Hypokalemia has a broad spectrum of clinical manifestations that primarily affect the muscular and cardiac systems. In the muscular system, patients may experience muscle weakness, decreased deep tendon reflexes, and in severe cases, ascending paralysis. Cardiac manifestations are evident on electrocardiograms (EKGs) and may include flat or inverted T waves, U waves, and cardiac conduction abnormalities such as supraventricular tachycardia and ventricular fibrillation.
Hyperkalemia is defined by elevated serum potassium levels and can arise from several conditions and medications. Chronic kidney disease (CKD) impairs the kidney's ability to filter and excrete potassium, leading to accumulation. Medications like ACE inhibitors and potassium-sparing diuretics can also reduce potassium excretion. Conditions like hypoaldosteronism, as seen in Addison's disease, limit potassium excretion. Furthermore, extensive cell death from conditions such as rhabdomyolysis or chemotherapy can release intracellular potassium into the bloodstream, causing acute hyperkalemia. Insulin deficiency and beta-2 antagonists inhibit Na/K-ATPases, decreasing potassium uptake. Finally, acid-base imbalances like acidosis can elevate serum potassium by shifting it out of cells.
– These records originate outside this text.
(* ===== verification/Http.v ===== *)
(** * Requests to other services

    What [statistics.ts], [history.ts] and [observation-backends.ts] share: a
    request of [fetch] and its answer, the bounded reading of a body, and the
    Base64 of [Buffer].

    An answer is its status and the sequence of reads of its body: each a chunk
    or a failure of the connection. *)
From Stdlib Require Import ZArith Lia Ascii Init.Byte.
From stdpp Require Import base tactics list option strings.
From S2P Require Import Prelude Regex Numbers Effects Catalog Json Secrets.

(** ** [fetch] *)
Record HttpRequest := MkFetch {
  fq_url : string; fq_query : list (string * string); fq_headers : list (string * string);
  fq_body : option json }.
Record HttpResponse := MkResponse { hr_ok : bool; hr_body : option (list (res (list byte))) }.

Class Fetcher (K : Type) := { fetch : HttpRequest → M K HttpResponse }.

(** The [while (true)] loop over [reader.read()]: [e] is thrown as soon as more
    than [limit] bytes were read. *)
Fixpoint read_chunks (limit : Z) (e : exn) (bytes : Z) (reads : list (res (list byte))) : res (list byte) :=
  match reads with
  | [] => Ok []
  | part :: reads =>
      chunk ← part;
      let bytes := bytes + Z.of_nat (length chunk) in
      when_throw (limit <? bytes) e ;;
      rest ← read_chunks limit e bytes reads;
      mret (chunk ++ rest)
  end.

(** A service that always answers with the same document, for witnesses. *)
Definition answering (j : json) : Fetcher () :=
  {| fetch := λ _, mret (MkResponse true (Some [Ok (utf8 (stringify j))])) |}.

(** [JSON.parse(Buffer.concat(chunks).toString("utf8"))] *)
Definition parse_body (bytes : list byte) : res json :=
  let syntax := JsError "Unexpected token in JSON" in
  text ← of_option syntax (utf8_text bytes); of_option syntax (json_parse text).

(** What was read is the whole body, and no more than the limit. *)
Lemma read_chunks_Ok limit e bytes reads body :
  read_chunks limit e bytes reads = Ok body →
  ∃ chunks, reads = Ok <$> chunks ∧ body = concat chunks ∧
    (chunks = [] ∨ bytes + Z.of_nat (length body) ≤ limit).
Proof.
  revert bytes body. induction reads as [|part reads IH]; intros bytes body; simpl.
  { intros [= <-]. exists []. by split_and!; [..|left]. }
  intros (chunk & -> & E)%res_bind_Ok. apply res_seq_Ok in E as [Hl%when_throw_Ok E].
  apply res_bind_Ok in E as (rest & Er & [= <-]). apply IH in Er as (chunks & -> & -> & Hc).
  exists (chunk :: chunks). split_and!; [done|done|right]. boolify. rewrite length_app.
  destruct Hc as [->|Hc]; simpl; lia.
Qed.

(** ** Addresses and tokens *)

(** The parts of a [URL] the code looks at; [new URL] is a parameter where it is
    used. *)
Record Url := MkUrl {
  url_protocol : string; url_username : string; url_password : string; url_host : string;
  url_pathname : string; url_search : string; url_hash : string }.
#[export] Instance eta_Url : Eta Url := λ r,
  MkUrl (url_protocol r) (url_username r) (url_password r) (url_host r) (url_pathname r) (url_search r) (url_hash r).

(** The base address of a service: no credentials, query or fragment, and a
    path that ends in a slash. *)
Definition base_url (parse_url : string → option Url) (invalid address : string) : res Url :=
  url ← of_option (JsError "Invalid URL") (parse_url address);
  when_throw (negb (includes ["http:"; "https:"] (url_protocol url)) ||
              negb (String.eqb (url_username url) "") || negb (String.eqb (url_password url) "") ||
              negb (String.eqb (url_search url) "") || negb (String.eqb (url_hash url) "")) (JsError invalid) ;;
  mret (if bool_decide (last (chars (url_pathname url)) = Some "/"%char) then url
        else url <| url_pathname ::= λ p, p +:+ "/" |>).

(** [new URL(path, base)] of a relative path, as text. *)
Definition resolve (base : Url) (path : string) : string :=
  url_protocol base +:+ "//" +:+ url_host base +:+ url_pathname base +:+ path.

(** [/^[a-zA-Z0-9._~+/-]+=*$/] *)
Definition token_pattern : re :=
  RSeq (rplus (RChr (λ c, is_alnum c || one_of "._~+/-" c))) (RStar (RChr (Ascii.eqb "="))).

(** ** Base64 *)
Definition b64_chr (v : Z) : ascii :=
  ascii_of_nat (Z.to_nat (if v <? 26 then 65 + v else if v <? 52 then 71 + v else if v <? 62 then v - 4
                          else if v =? 62 then 43 else 47)).
Definition b64_val (c : ascii) : option Z :=
  let n := Z.of_nat (nat_of_ascii c) in
  if (65 <=? n) && (n <=? 90) then Some (n - 65)
  else if (97 <=? n) && (n <=? 122) then Some (n - 71)
  else if (48 <=? n) && (n <=? 57) then Some (n + 4)
  else if (n =? 43) || (n =? 45) then Some 62
  else if (n =? 47) || (n =? 95) then Some 63 else None.

Definition byte_val (b : byte) : Z := Z.of_N (Byte.to_N b).
Definition to_byte (v : Z) : byte := default x00 (Byte.of_N (Z.to_N v)).

(** [buffer.toString('base64')] *)
Fixpoint base64 (l : list byte) : list ascii :=
  match l with
  | [] => []
  | [a] => let a := byte_val a in [b64_chr (a / 4); b64_chr (a mod 4 * 16); "="; "="]%char
  | [a; b] => let a := byte_val a in let b := byte_val b in
      [b64_chr (a / 4); b64_chr (a mod 4 * 16 + b / 16); b64_chr (b mod 16 * 4); "="%char]
  | a :: b :: c :: l => let a := byte_val a in let b := byte_val b in let c := byte_val c in
      b64_chr (a / 4) :: b64_chr (a mod 4 * 16 + b / 16) :: b64_chr (b mod 16 * 4 + c / 64) ::
      b64_chr (c mod 64) :: base64 l
  end.

(** [Buffer.from(s, 'base64')] of the digits; other characters are skipped. *)
Fixpoint of_digits (l : list Z) : list byte :=
  match l with
  | a :: b :: c :: d :: l => to_byte (a * 4 + b / 16) :: to_byte (b mod 16 * 16 + c / 4) ::
                             to_byte (c mod 4 * 64 + d) :: of_digits l
  | [a; b; c] => [to_byte (a * 4 + b / 16); to_byte (b mod 16 * 16 + c / 4)]
  | [a; b] => [to_byte (a * 4 + b / 16)]
  | _ => []
  end.
Definition of_base64 (s : list ascii) : list byte := of_digits (omap b64_val s).

Lemma byte_val_range b : 0 ≤ byte_val b < 256.
Proof. destruct b; vm_compute; split; discriminate || reflexivity. Qed.
Lemma to_byte_val b : to_byte (byte_val b) = b.
Proof. by destruct b. Qed.
Lemma to_byte_eq v b : v = byte_val b → to_byte v = b.
Proof. intros ->. apply to_byte_val. Qed.
Lemma b64_val_chr v : 0 ≤ v < 64 → b64_val (b64_chr v) = Some v.
Proof.
  intros Hv.
  assert (Forall (λ v, b64_val (b64_chr v) = Some v) (Z.of_nat <$> seq 0 64)) as H.
  { refine (bool_decide_unpack _ _). vm_compute. exact I. }
  rewrite Forall_forall in H. apply H, list_elem_of_fmap. exists (Z.to_nat v). rewrite elem_of_seq. lia.
Qed.

Lemma of_base64_inv l : of_base64 (base64 l) = l.
Proof.
  unfold of_base64. revert l. fix IH 1. intros [|a [|b [|c l]]].
  - done.
  - pose proof (byte_val_range a). cbn -[b64_chr b64_val]. cbv zeta.
    rewrite !b64_val_chr by (Z.div_mod_to_equations; lia). change (b64_val "=") with (@None Z). cbn -[Z.div Z.modulo].
    f_equal. apply to_byte_eq. Z.div_mod_to_equations; lia.
  - pose proof (byte_val_range a). pose proof (byte_val_range b). cbn -[b64_chr b64_val]. cbv zeta.
    rewrite !b64_val_chr by (Z.div_mod_to_equations; lia). change (b64_val "=") with (@None Z). cbn -[Z.div Z.modulo].
    repeat (f_equal; try (apply to_byte_eq; Z.div_mod_to_equations; lia)).
  - pose proof (byte_val_range a). pose proof (byte_val_range b). pose proof (byte_val_range c).
    cbn -[b64_chr b64_val]. cbv zeta.
    rewrite !b64_val_chr by (Z.div_mod_to_equations; lia). cbn -[Z.div Z.modulo]. rewrite IH.
    repeat (f_equal; try (apply to_byte_eq; Z.div_mod_to_equations; lia)).
Qed.
(* ===== verification/ClientRecipes.v ===== *)
(** * Client recipes

    [apps/admin-web/src/client-profiles.ts]: the shell recipe the console shows
    for a client of an instance, built from the endpoint the operator reported.

    A recipe is the list of its lines.  A line that holds double quotes is
    written with backquotes in their place and read by [dq]; no line of the
    source holds a backquote.  [new URL] is a parameter. *)
From Stdlib Require Import ZArith Lia Ascii.
From stdpp Require Import base tactics list option strings sets.
From S2P Require Import Prelude Regex Numbers Effects Catalog Json Secrets Http.

(** ** Texts *)

(** A line written with backquotes for its double quotes. *)
Definition double_quote : ascii := "034".
Definition dq (s : string) : string :=
  of_chars ((λ c, if Ascii.eqb c "`" then double_quote else c) <$> chars s).
Definition newline : string := of_chars ["010"%char].

(** [value.replaceAll(c, by)] for a pattern of one character. *)
Definition replace_char (c : ascii) (by_ : string) (d : ascii) : list ascii :=
  if Ascii.eqb d c then chars by_ else [d].
Definition replaceAll (c : ascii) (by_ value : string) : string :=
  of_chars (chars value ≫= replace_char c by_).

Definition quote (value : string) : string := "'" +:+ replaceAll "'" "'\''" value +:+ "'".
Definition xml (value : string) : string :=
  replaceAll "'" "&apos;" (replaceAll double_quote "&quot;"
    (replaceAll ">" "&gt;" (replaceAll "<" "&lt;" (replaceAll "&" "&amp;" value)))).

(** ** Recipes *)

(** The lines that ask for the credentials. *)
Definition credentials : list string :=
  [ "read -r -p 'Cache username: ' CACHE_USER";
    "read -r -s -p 'Cache password: ' CACHE_PASSWORD";
    "printf '\n'" ].

(** [if (turborepo)] *)
Definition turborepoRecipe (origin instanceId : string) : list string :=
  [ "(";
    "set -euo pipefail";
    "# Experimental; requires an already installed Turborepo 2.11.7.";
    dq "test `$(turbo --version)` = '2.11.7'";
    "# Enter the instance password as the Bearer token, not a Vercel token.";
    "read -r -s -p 'Instance cache token: ' TURBO_TOKEN";
    "printf '\n'";
    "export TURBO_TOKEN";
    "export TURBO_API=" +:+ quote origin;
    "export TURBO_TEAMID=" +:+ quote ("team_" +:+ instanceId);
    "# Empty slug overrides any saved team slug; the server binds this team ID.";
    "export TURBO_TEAM=''";
    "CACHE_MODE='local:rw,remote:r'";
    "# Client-only read mode; the instance token still has read/write authority.";
    dq "if [ `${CI:-}` = true ]; then CACHE_MODE=local:rw,remote:rw; fi";
    dq "turbo run build --cache=`$CACHE_MODE`";
    ")" ].

(** [if (nx)] *)
Definition nxRecipe (origin : string) : list string :=
  [ "(";
    "set -euo pipefail";
    "# Experimental; requires Nx 22.7.12 already installed in this workspace.";
    "# Only use the read/write instance token in trusted build environments.";
    "read -r -s -p 'Instance cache token: ' NX_SELF_HOSTED_REMOTE_CACHE_ACCESS_TOKEN";
    "printf '\n'";
    "export NX_SELF_HOSTED_REMOTE_CACHE_ACCESS_TOKEN";
    "export NX_SELF_HOSTED_REMOTE_CACHE_SERVER=" +:+ quote origin;
    "export NX_DAEMON=false NX_NO_CLOUD=true";
    "# Ensure nx.json has no other remote-cache provider configured.";
    dq "test `$(node -p `require('./node_modules/nx/package.json').version`)` = '22.7.12'";
    "./node_modules/.bin/nx run-many -t build";
    ")" ].

(** [if (sccache)] *)
Definition sccacheRecipe (address : string) : list string :=
  [ "(";
    "set -euo pipefail";
    "# Experimental; requires sccache 0.18.0 with WebDAV and an unused local port.";
    dq "test `$(sccache --version)` = 'sccache 0.18.0'" ]
  ++ credentials
  ++ [ "export SCCACHE_WEBDAV_ENDPOINT=" +:+ quote address;
    "export SCCACHE_WEBDAV_KEY_PREFIX='sccache/'";
    dq "export SCCACHE_WEBDAV_USERNAME=`$CACHE_USER` SCCACHE_WEBDAV_PASSWORD=`$CACHE_PASSWORD`";
    "unset SCCACHE_WEBDAV_TOKEN SCCACHE_SERVER_UDS";
    "export SCCACHE_WEBDAV_RW_MODE=READ_ONLY";
    "# Local policy only; these instance credentials can still write.";
    dq "if [ `${CI:-}` = true ]; then export SCCACHE_WEBDAV_RW_MODE=READ_WRITE; fi";
    "export RUSTC_WRAPPER=sccache CARGO_INCREMENTAL=0";
    "# Use a dedicated daemon so an existing daemon cannot retain another backend.";
    "export SCCACHE_SERVER_PORT=4227";
    "sccache --start-server";
    "trap 'sccache --stop-server >/dev/null' EXIT";
    "cargo build --release";
    "sccache --show-stats";
    ")" ].

(** The last return: Pants. *)
Definition pantsRecipe (address : string) : list string :=
  [ "(";
    "set -euo pipefail";
    "# Experimental; project pants.toml must pin pants_version = '2.33.1'.";
    dq "test `$(pants --version)` = '2.33.1'" ]
  ++ credentials
  ++ [ dq "CACHE_AUTH=`$(printf '%s:%s' `$CACHE_USER` `$CACHE_PASSWORD` | base64 | tr -d '\r\n')`";
    "export PANTS_REMOTE_STORE_ADDRESS=" +:+ quote address;
    dq "export PANTS_REMOTE_STORE_HEADERS=`{'authorization': 'Basic $CACHE_AUTH'}`";
    "export PANTS_REMOTE_PROVIDER=reapi PANTS_REMOTE_EXECUTION=false";
    "export PANTS_REMOTE_CACHE_READ=true PANTS_REMOTE_CACHE_WRITE=false";
    "# Local policy only; these instance credentials can still write.";
    dq "if [ `${CI:-}` = true ]; then export PANTS_REMOTE_CACHE_WRITE=true; fi";
    "export PANTS_PANTSD=false";
    "pants test ::";
    "pants package ::";
    ")" ].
Hyperkalemia presents with a range of symptoms affecting the muscular and cardiac systems. Patients may experience muscle fatigue, weakness, and in severe cases, paralysis. Cardiac manifestations are particularly concerning and can be identified on an EKG. Initial changes include tall, ‘peaked’ T waves, followed by a widening of the QRS complex. Severe hyperkalemia can lead to life-threatening arrhythmias such as ventricular fibrillation, torsades de pointes, or asystole.
Diuretics can have a significant impact on potassium levels, depending on their mechanism of action. Loop and thiazide diuretics increase sodium delivery to the collecting ducts, promoting Na/K exchange and leading to potassium excretion, resulting in hypokalemia. In contrast, potassium-sparing diuretics like spironolactone and amiloride inhibit potassium excretion, potentially contributing to hyperkalemia.